REQUIREMENT:
Instruction for the data below: set down exactly the lines from the line with "destruct (Hx a'" to the line with "case_bool_decide as E';", inclusive, and no others.

Saved entries:
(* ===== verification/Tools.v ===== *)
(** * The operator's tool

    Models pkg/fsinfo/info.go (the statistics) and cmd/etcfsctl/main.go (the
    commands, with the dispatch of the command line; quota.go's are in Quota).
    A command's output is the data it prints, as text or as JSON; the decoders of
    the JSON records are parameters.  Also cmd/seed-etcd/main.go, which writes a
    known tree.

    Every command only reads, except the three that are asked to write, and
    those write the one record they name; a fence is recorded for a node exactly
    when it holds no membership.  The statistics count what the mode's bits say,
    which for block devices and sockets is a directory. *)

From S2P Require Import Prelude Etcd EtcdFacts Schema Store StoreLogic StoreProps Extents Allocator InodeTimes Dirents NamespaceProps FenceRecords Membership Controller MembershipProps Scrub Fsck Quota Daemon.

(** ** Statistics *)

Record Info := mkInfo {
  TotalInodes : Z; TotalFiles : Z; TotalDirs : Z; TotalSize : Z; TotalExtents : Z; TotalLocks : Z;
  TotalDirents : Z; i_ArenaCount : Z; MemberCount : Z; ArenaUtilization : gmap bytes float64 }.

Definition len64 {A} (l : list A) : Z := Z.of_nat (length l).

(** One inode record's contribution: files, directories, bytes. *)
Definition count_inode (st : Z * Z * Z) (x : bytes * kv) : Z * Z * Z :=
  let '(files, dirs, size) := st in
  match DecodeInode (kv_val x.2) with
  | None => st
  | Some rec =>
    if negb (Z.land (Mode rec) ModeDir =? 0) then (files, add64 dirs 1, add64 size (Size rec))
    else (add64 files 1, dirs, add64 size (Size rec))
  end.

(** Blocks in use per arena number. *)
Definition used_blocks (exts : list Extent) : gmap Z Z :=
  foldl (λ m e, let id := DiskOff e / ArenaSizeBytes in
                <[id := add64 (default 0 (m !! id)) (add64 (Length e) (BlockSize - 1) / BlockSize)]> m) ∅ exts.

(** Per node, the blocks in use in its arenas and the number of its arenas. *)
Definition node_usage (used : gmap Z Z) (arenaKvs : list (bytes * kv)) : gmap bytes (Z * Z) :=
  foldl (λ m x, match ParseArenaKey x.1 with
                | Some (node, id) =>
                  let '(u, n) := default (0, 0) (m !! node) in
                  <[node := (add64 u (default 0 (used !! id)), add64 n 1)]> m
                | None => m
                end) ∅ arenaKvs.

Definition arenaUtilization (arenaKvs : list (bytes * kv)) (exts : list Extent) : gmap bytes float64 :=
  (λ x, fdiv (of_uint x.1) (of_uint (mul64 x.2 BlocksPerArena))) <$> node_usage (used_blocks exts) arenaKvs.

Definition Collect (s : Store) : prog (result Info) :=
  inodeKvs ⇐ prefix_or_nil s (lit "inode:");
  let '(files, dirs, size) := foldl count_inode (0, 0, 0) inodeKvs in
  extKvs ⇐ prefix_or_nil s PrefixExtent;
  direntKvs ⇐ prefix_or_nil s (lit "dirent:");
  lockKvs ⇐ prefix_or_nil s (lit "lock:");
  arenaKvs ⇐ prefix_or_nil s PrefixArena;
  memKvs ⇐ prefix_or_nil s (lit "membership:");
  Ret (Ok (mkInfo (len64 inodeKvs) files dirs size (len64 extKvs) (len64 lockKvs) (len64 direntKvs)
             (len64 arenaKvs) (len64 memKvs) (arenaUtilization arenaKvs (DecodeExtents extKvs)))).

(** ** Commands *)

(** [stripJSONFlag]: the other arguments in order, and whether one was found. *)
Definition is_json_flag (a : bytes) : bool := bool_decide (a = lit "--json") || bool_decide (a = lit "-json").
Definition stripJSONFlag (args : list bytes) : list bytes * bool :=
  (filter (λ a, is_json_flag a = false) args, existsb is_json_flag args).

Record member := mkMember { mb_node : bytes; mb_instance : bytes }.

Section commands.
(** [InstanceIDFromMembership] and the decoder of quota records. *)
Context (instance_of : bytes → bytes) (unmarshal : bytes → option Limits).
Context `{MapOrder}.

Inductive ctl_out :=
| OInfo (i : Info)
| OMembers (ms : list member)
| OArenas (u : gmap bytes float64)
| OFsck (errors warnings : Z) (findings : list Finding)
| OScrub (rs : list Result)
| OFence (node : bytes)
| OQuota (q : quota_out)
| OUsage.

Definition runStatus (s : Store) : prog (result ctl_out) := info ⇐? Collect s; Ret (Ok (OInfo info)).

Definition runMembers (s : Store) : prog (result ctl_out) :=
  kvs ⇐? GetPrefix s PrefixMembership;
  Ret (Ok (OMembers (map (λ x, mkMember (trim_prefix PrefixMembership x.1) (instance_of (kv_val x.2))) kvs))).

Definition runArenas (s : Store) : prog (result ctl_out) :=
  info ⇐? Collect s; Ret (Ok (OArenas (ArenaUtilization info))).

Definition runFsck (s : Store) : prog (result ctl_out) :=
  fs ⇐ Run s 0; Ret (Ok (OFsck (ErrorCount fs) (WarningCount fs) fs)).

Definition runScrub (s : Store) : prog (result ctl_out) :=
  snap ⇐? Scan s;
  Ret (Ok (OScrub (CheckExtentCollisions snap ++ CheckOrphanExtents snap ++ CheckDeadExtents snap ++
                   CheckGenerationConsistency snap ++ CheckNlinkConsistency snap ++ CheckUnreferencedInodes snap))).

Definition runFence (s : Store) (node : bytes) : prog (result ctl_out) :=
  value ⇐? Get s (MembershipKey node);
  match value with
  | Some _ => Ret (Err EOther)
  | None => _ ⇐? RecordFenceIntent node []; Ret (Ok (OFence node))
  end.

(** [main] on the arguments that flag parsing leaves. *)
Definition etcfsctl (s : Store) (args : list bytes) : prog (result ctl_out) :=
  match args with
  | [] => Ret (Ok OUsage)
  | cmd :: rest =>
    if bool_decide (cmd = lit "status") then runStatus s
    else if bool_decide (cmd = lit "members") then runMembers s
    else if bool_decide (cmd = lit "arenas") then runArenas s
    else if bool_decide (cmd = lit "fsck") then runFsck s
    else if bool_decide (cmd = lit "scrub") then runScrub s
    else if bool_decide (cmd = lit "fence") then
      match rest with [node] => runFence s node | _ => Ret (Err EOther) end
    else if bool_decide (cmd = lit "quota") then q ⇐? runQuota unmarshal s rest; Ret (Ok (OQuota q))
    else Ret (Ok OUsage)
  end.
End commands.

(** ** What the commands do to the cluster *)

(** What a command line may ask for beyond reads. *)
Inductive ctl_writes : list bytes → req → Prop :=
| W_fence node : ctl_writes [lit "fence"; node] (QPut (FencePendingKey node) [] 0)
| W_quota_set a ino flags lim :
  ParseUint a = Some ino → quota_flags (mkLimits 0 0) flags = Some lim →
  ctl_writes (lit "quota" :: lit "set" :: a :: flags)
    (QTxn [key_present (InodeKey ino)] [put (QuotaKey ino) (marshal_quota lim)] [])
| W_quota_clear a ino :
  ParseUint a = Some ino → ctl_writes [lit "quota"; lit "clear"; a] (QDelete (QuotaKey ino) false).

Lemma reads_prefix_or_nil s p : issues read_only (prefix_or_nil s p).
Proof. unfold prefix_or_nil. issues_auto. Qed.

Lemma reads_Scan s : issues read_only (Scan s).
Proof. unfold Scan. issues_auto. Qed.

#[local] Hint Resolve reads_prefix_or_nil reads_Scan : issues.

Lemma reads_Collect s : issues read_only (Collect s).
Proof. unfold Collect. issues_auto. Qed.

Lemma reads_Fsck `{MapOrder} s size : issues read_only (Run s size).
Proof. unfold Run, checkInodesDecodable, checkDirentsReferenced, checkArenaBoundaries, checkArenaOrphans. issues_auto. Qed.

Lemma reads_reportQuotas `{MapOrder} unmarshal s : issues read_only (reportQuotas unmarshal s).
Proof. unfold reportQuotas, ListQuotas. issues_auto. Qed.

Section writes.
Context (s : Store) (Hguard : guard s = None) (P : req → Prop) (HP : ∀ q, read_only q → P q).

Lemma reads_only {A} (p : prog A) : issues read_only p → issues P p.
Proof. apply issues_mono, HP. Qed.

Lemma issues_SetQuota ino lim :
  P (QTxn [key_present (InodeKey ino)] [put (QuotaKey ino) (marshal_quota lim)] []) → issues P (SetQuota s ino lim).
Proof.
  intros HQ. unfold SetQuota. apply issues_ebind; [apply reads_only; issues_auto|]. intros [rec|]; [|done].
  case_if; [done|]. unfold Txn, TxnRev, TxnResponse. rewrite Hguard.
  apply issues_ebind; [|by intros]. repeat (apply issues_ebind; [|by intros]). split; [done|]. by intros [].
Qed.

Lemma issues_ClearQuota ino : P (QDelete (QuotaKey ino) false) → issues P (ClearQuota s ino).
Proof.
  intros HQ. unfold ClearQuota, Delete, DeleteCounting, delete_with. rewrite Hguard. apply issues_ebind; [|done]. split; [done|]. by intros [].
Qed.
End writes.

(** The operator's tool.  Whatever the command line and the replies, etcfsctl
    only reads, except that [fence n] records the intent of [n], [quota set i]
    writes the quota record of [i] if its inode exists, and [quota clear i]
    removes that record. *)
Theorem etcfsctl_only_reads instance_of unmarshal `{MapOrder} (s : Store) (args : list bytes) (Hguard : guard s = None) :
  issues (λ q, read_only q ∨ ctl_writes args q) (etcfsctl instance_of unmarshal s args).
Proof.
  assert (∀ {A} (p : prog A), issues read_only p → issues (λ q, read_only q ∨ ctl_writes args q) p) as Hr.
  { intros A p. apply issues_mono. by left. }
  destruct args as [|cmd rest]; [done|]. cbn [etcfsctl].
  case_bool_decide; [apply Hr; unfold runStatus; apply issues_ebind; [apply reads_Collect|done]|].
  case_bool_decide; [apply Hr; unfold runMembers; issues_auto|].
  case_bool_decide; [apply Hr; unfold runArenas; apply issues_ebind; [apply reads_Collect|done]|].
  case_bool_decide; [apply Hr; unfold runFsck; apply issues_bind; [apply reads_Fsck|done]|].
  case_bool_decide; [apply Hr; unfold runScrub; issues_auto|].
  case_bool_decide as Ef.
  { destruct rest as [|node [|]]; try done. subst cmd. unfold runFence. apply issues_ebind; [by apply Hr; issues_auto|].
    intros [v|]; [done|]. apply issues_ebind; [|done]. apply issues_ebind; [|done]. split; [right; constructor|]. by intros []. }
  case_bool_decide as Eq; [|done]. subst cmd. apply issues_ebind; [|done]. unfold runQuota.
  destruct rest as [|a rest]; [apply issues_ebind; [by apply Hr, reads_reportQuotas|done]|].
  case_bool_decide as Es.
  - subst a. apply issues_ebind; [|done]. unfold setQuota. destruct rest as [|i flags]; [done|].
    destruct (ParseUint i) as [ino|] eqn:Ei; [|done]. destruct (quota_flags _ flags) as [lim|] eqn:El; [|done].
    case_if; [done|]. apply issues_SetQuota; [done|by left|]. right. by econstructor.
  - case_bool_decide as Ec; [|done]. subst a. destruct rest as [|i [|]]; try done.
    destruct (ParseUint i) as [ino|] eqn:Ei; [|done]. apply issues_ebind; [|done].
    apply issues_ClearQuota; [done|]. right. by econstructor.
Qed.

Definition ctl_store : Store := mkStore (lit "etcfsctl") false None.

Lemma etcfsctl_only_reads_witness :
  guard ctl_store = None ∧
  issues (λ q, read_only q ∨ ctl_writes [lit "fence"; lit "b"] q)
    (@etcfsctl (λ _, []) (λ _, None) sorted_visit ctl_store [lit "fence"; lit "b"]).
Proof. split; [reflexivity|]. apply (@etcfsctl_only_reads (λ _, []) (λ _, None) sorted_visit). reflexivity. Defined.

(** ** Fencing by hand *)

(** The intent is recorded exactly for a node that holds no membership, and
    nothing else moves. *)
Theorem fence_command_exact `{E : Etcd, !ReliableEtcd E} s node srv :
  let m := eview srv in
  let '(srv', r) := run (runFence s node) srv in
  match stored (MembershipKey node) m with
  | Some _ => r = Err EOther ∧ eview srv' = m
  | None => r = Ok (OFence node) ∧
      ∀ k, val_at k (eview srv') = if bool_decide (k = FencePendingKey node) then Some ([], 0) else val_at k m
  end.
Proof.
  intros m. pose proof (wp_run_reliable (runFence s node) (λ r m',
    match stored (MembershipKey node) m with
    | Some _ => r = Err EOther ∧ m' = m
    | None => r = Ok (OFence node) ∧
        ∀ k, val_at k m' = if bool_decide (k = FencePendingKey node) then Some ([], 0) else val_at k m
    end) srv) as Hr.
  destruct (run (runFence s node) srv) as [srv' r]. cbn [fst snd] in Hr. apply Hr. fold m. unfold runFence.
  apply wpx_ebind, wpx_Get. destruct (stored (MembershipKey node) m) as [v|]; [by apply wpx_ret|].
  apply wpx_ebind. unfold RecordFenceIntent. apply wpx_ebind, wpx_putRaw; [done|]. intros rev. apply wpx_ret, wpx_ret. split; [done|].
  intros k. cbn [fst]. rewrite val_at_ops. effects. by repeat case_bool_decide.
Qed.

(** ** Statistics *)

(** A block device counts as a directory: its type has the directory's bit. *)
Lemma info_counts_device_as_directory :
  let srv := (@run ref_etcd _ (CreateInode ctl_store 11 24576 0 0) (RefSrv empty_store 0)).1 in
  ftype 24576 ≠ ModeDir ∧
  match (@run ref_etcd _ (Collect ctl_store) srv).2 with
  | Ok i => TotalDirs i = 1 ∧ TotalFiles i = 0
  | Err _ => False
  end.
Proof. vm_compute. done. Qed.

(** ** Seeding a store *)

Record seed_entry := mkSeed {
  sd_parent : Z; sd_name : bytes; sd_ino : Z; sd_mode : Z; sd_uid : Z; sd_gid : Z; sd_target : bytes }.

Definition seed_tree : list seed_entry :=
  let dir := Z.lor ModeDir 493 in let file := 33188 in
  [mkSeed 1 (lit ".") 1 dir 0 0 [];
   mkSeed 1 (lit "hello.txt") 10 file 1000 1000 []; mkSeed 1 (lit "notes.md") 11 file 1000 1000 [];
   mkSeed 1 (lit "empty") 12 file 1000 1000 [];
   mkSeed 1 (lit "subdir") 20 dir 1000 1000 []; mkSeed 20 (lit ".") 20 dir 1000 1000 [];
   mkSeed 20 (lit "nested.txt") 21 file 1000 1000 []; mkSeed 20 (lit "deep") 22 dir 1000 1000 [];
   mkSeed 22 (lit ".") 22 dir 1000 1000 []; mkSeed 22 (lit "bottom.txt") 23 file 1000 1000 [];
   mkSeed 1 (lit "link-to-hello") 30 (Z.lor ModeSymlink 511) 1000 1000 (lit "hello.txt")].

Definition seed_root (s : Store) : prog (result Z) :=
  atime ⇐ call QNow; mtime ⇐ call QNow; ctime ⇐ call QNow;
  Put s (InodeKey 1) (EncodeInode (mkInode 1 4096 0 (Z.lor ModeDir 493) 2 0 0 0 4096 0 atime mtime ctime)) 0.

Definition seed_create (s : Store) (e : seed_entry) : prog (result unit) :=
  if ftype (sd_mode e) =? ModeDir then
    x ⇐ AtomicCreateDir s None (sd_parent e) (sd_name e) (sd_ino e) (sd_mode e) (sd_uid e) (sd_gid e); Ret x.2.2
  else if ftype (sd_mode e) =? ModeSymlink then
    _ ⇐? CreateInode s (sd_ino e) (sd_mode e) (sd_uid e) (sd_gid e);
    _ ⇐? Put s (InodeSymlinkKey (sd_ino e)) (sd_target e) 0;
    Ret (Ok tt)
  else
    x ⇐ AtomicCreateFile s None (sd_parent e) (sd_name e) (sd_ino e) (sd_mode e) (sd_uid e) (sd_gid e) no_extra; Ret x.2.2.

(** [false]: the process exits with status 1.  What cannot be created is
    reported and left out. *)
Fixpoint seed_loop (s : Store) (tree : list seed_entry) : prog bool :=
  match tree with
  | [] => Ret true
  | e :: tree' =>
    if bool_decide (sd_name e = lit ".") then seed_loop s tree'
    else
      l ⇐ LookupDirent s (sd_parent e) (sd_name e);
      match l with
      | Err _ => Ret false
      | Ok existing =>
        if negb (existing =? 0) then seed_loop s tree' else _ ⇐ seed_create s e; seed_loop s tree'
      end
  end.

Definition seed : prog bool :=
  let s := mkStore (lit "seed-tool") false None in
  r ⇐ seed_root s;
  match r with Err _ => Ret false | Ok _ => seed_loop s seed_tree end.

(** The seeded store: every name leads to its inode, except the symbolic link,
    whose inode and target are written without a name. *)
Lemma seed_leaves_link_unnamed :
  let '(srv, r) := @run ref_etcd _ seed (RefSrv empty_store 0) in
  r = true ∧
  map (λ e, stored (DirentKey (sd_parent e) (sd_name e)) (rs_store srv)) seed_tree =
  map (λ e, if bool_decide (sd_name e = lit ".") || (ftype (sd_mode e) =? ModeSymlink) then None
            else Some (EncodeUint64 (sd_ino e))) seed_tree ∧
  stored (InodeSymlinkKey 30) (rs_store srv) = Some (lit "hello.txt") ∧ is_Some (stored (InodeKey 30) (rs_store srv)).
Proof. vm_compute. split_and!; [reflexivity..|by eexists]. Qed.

...

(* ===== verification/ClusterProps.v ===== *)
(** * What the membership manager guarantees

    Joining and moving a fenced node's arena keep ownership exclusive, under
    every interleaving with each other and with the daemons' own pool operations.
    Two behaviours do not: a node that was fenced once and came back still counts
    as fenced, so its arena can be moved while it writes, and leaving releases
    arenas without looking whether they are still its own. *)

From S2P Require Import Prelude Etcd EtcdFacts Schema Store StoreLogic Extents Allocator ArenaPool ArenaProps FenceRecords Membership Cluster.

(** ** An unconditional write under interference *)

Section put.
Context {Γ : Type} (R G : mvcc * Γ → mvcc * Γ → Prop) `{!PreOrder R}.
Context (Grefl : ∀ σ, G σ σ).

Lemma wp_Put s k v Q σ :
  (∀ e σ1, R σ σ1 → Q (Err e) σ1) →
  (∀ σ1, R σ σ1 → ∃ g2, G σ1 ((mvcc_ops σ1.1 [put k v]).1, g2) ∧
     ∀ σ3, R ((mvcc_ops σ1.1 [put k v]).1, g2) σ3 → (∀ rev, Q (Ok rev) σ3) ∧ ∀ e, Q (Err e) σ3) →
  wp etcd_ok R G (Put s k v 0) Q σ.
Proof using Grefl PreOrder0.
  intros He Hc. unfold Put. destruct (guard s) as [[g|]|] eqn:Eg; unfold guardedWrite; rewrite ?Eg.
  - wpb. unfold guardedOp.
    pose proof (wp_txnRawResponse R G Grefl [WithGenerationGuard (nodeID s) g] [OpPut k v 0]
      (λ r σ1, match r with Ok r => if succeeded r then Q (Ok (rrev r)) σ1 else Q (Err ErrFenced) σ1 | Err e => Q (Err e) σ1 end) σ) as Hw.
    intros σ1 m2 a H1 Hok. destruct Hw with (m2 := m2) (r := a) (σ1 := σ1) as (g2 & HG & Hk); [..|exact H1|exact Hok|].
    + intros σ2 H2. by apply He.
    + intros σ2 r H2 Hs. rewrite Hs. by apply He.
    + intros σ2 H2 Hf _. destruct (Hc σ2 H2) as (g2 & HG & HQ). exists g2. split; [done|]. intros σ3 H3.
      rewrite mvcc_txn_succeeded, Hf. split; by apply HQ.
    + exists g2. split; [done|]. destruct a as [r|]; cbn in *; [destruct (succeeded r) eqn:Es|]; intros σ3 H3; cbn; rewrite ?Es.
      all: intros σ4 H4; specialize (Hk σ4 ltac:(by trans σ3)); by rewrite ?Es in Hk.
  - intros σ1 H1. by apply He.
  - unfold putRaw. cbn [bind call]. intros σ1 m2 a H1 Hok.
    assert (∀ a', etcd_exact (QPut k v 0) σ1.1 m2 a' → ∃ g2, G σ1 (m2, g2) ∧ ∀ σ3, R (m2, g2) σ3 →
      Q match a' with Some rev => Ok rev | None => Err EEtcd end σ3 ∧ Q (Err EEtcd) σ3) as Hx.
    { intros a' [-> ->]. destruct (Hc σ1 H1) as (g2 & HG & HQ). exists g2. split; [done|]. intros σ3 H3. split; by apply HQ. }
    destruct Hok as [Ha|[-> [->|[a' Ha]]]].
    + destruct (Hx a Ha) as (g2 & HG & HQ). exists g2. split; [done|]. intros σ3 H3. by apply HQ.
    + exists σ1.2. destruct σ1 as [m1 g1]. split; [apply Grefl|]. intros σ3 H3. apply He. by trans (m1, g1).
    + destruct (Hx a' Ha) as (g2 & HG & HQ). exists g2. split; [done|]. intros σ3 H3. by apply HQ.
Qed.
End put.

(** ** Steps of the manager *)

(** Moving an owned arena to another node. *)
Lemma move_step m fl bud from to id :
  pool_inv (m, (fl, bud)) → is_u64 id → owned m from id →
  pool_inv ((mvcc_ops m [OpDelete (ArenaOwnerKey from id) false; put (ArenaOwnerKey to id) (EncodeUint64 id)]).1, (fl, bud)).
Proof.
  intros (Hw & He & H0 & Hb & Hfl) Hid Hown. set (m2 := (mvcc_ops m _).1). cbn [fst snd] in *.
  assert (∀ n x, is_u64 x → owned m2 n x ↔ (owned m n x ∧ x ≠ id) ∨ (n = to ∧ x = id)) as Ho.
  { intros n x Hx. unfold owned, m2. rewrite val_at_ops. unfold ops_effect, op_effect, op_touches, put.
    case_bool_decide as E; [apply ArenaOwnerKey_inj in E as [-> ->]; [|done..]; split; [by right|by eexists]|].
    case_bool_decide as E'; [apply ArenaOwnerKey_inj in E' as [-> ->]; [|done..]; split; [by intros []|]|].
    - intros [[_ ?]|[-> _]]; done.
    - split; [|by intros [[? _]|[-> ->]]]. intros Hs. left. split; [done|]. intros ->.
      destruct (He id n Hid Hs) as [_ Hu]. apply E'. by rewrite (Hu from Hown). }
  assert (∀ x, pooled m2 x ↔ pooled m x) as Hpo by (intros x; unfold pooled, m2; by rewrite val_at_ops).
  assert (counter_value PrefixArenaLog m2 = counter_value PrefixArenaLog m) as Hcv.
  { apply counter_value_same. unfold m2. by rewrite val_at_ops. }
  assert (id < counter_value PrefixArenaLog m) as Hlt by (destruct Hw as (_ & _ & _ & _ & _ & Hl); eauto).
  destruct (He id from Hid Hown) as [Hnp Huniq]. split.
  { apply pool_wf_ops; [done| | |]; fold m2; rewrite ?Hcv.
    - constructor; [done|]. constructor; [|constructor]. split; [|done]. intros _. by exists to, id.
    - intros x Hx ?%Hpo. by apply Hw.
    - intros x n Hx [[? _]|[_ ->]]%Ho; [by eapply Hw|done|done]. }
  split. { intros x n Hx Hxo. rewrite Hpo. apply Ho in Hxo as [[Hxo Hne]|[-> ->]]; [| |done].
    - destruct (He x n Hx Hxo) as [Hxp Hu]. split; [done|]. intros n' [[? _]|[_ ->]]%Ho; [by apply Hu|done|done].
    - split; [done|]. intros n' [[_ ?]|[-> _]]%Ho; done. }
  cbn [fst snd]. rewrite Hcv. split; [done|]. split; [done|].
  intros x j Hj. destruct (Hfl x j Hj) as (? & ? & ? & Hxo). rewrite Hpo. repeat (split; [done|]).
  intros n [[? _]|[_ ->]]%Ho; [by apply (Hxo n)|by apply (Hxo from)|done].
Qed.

ANSWER SECTION:
    + destruct (Hx a' Ha) as (g2 & HG & HQ). exists g2. split; [done|]. intros σ3 H3. by apply HQ.
Qed.
End put.

(** ** Steps of the manager *)

(** Moving an owned arena to another node. *)
Lemma move_step m fl bud from to id :
  pool_inv (m, (fl, bud)) → is_u64 id → owned m from id →
  pool_inv ((mvcc_ops m [OpDelete (ArenaOwnerKey from id) false; put (ArenaOwnerKey to id) (EncodeUint64 id)]).1, (fl, bud)).
Proof.
  intros (Hw & He & H0 & Hb & Hfl) Hid Hown. set (m2 := (mvcc_ops m _).1). cbn [fst snd] in *.
  assert (∀ n x, is_u64 x → owned m2 n x ↔ (owned m n x ∧ x ≠ id) ∨ (n = to ∧ x = id)) as Ho.
  { intros n x Hx. unfold owned, m2. rewrite val_at_ops. unfold ops_effect, op_effect, op_touches, put.
    case_bool_decide as E; [apply ArenaOwnerKey_inj in E as [-> ->]; [|done..]; split; [by right|by eexists]|].
    case_bool_decide as E'; [apply ArenaOwnerKey_inj in E' as [-> ->]; [|done..]; split; [by intros []|]|].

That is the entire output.